Find a new doctor and seek different or additional treatment options, which were not discussed by the previous physician. Plan out your questions for the new doctor before your first visit and have it written down so you will not forget these questions and concerns. Be organized, detailed and to the point. Expect the same in return from your new doctor.
When asked, “What brings you here?” don’t bash the previous doctors you have had. This tends to make other doctors nervous that maybe you just cannot be satisfied. You want to be taken seriously.
Keep your comments factual, without emotion, as to why you are seeking a new doctor. Simply explain: “I had concerns that there were possible avenues of treatment and aspects of the disease, because of its complexity, that were not being explored by my previous physician. I am here because I am seeking the best possible care I can find.”
This is a credible and reasonable concern for anyone battling a chronic illness. No doctor can blame you for seeking the best care.
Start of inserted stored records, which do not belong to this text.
Lemma single_directory_first_shapefile_witness :
  cache (Sample.world (Directory Sample.unpacked)) = Directory Sample.unpacked
  /\ exists p,
       snd (get_us_shapefile (Sample.world (Directory Sample.unpacked))) = Ok p
       /\ first_encountered
            (Os.walk_dir (local_dir (Sample.world (Directory Sample.unpacked)))
                         Sample.unpacked) = Some p.
Proof.
  split; [reflexivity|].
  apply (single_directory_first_shapefile
           (Sample.world (Directory Sample.unpacked)) Sample.unpacked
           ("/home/user/.us_state_geo/geomap-main/state_geo_files", [],
            ["us_states.dbf"; "us_states.shp"])).
  - reflexivity.
  - vm_compute; reflexivity.
Defined.

Lemma downloads_provider_trace (w : World) :
  downloads (provider_trace w)
  = match cache w with Absent => 1%nat | _ => 0%nat end.
Proof.
  unfold provider_trace.
  destruct (cache w); [destruct (remote w) as [[|?]|]; [|destruct (faulty w)|]| |];
    reflexivity.
Qed.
Finally, be sure to ask for and collect your medical records from your previous doctor and have them sent to the new one at least two weeks before your appointment. Many doctors will review the new patient records and be better prepared for your first appointment.
Becoming your own advocate is a vital step to take when battling lupus. You cannot always trust that you are getting the best treatment or the proper level of concern regarding your symptoms. Follow your gut instinct. If you feel there is a lack of action from your doctor, be willing to express your concerns and advocate for yourself. Facing the wolf requires bravery and sometimes facing your doctor requires it as well.